▶ [Problem description]:
Reproduce the records below exactly, but only between the lines holding "(** * The expansion" and "had no defined iteration order.", inclusive.

....

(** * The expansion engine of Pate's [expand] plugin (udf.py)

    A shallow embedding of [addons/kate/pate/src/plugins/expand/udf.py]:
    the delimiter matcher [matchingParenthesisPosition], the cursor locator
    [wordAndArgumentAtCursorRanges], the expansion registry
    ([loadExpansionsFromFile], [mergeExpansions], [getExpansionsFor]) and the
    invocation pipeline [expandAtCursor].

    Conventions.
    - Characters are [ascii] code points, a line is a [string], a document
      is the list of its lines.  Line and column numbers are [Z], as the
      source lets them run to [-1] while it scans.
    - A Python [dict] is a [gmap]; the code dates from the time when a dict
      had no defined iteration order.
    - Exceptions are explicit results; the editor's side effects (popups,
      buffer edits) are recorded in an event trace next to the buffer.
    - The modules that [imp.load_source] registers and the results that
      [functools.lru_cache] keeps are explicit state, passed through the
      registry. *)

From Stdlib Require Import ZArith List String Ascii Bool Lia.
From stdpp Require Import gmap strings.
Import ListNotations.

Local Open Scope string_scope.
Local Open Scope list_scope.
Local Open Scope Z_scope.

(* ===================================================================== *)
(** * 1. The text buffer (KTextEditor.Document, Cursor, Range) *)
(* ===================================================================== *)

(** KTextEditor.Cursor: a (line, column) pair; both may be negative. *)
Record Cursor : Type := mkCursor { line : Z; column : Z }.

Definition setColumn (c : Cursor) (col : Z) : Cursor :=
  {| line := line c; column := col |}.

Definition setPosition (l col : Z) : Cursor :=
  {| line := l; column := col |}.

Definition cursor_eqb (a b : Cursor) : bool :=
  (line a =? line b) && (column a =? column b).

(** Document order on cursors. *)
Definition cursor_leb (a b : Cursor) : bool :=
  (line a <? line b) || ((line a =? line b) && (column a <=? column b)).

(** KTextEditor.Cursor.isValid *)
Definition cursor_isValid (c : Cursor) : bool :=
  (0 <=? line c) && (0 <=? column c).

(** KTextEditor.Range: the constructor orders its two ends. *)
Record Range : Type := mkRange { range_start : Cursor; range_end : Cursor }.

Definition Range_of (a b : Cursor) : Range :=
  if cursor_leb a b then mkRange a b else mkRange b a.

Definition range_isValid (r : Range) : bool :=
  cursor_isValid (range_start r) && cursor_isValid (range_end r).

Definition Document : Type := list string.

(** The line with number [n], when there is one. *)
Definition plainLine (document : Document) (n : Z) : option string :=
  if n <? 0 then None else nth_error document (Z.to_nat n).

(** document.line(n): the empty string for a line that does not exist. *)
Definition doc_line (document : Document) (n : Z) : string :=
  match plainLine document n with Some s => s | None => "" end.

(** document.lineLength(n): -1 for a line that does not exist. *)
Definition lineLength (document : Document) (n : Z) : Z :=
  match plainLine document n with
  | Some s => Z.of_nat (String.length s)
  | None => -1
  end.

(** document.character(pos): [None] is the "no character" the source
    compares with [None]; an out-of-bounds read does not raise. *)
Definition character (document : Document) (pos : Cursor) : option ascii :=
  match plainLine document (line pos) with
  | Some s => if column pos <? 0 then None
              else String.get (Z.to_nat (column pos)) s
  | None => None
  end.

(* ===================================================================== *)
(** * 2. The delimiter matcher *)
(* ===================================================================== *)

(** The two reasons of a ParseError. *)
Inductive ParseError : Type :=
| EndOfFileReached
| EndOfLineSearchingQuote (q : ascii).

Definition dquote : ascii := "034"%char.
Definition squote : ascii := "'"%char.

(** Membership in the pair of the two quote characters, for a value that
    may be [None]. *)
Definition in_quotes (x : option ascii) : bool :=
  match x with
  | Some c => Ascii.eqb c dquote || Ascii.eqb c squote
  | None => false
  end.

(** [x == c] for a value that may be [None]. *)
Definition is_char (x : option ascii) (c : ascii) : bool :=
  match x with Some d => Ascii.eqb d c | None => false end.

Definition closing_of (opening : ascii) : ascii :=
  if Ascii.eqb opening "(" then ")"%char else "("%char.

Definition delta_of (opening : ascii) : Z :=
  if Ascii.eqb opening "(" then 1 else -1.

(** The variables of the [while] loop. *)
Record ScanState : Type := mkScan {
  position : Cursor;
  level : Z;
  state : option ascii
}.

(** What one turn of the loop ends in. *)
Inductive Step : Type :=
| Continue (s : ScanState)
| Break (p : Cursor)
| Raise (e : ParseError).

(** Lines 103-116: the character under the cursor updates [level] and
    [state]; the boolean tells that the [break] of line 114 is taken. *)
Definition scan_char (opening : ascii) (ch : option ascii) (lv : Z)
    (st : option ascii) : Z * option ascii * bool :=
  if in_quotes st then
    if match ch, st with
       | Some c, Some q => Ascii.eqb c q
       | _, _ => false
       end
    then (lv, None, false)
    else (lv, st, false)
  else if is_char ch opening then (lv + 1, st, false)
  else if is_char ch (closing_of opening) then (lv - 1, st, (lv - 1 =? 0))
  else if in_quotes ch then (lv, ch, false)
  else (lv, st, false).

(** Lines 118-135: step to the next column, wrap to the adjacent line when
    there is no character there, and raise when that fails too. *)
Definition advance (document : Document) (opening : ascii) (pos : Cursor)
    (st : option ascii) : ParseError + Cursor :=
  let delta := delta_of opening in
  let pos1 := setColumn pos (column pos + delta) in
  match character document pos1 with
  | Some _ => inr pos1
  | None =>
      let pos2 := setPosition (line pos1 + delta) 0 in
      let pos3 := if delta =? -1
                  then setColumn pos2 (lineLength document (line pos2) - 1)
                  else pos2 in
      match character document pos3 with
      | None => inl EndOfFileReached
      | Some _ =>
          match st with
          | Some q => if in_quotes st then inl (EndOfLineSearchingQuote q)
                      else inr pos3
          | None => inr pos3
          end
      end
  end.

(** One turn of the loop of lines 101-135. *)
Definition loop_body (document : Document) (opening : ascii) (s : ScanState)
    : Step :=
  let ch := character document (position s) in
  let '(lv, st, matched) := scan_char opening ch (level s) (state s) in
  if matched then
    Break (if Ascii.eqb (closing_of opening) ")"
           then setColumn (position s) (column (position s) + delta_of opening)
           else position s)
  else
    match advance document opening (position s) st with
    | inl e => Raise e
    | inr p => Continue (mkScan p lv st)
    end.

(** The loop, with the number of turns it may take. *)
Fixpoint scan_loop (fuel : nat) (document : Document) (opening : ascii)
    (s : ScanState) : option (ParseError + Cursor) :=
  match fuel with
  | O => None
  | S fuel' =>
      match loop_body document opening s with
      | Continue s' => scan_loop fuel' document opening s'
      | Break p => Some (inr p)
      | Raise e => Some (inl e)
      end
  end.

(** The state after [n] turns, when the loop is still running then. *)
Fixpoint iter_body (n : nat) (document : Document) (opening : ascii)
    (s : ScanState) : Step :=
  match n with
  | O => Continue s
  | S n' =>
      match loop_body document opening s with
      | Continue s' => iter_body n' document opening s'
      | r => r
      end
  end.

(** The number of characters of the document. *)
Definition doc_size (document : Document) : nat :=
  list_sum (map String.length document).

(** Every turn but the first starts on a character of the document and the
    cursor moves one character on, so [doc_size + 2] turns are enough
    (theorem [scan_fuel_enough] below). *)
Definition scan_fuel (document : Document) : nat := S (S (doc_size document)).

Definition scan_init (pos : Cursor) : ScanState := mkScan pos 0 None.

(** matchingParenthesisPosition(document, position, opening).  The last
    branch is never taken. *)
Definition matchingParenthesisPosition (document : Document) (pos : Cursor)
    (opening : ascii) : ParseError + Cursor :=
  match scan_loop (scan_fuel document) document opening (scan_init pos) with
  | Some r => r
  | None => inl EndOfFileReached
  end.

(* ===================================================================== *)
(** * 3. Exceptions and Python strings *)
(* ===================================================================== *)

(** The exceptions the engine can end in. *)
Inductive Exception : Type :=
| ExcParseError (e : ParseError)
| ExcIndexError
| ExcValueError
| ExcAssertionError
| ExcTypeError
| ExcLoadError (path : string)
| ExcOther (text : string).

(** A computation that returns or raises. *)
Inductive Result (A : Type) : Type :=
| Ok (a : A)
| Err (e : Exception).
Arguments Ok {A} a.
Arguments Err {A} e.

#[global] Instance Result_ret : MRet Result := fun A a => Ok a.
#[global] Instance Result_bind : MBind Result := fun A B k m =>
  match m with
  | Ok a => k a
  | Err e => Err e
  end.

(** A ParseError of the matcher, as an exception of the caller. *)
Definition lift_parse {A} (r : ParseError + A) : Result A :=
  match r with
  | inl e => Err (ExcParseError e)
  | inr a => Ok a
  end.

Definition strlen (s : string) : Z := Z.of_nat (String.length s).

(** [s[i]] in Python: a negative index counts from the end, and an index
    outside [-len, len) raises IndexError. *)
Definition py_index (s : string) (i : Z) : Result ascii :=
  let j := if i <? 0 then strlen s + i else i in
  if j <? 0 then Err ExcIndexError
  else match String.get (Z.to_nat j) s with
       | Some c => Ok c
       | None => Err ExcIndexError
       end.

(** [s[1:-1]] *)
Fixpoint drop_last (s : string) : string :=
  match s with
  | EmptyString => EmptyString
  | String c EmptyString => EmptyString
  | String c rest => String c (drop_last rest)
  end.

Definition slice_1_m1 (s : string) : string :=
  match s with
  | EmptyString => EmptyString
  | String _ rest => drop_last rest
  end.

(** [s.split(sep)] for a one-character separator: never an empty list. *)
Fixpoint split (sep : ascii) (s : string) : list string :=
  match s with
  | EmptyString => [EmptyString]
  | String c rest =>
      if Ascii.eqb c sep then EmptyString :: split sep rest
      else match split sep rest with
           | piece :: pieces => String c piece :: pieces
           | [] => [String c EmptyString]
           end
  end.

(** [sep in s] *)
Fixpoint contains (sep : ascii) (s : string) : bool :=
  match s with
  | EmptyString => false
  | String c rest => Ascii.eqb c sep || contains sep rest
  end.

....

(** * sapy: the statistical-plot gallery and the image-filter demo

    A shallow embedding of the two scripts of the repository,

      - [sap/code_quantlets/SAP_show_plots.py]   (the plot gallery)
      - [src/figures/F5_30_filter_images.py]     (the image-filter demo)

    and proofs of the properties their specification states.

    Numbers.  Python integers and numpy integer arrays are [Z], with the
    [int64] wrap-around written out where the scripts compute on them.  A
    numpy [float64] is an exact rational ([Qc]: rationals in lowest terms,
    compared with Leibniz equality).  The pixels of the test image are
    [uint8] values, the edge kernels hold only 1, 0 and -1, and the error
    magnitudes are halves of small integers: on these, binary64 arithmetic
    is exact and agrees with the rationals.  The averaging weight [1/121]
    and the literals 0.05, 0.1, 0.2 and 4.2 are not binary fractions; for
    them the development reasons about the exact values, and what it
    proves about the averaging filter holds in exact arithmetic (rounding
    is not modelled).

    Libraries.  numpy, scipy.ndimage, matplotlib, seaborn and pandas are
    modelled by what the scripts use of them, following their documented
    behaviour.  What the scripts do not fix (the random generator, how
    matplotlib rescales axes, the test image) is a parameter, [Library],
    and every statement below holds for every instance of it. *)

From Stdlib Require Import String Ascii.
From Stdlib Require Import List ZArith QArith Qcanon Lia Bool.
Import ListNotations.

....

▶ [Answer box]:
(** * The expansion engine of Pate's [expand] plugin (udf.py)

    A shallow embedding of [addons/kate/pate/src/plugins/expand/udf.py]:
    the delimiter matcher [matchingParenthesisPosition], the cursor locator
    [wordAndArgumentAtCursorRanges], the expansion registry
    ([loadExpansionsFromFile], [mergeExpansions], [getExpansionsFor]) and the
    invocation pipeline [expandAtCursor].

    Conventions.
    - Characters are [ascii] code points, a line is a [string], a document
      is the list of its lines.  Line and column numbers are [Z], as the
      source lets them run to [-1] while it scans.
    - A Python [dict] is a [gmap]; the code dates from the time when a dict
      had no defined iteration order.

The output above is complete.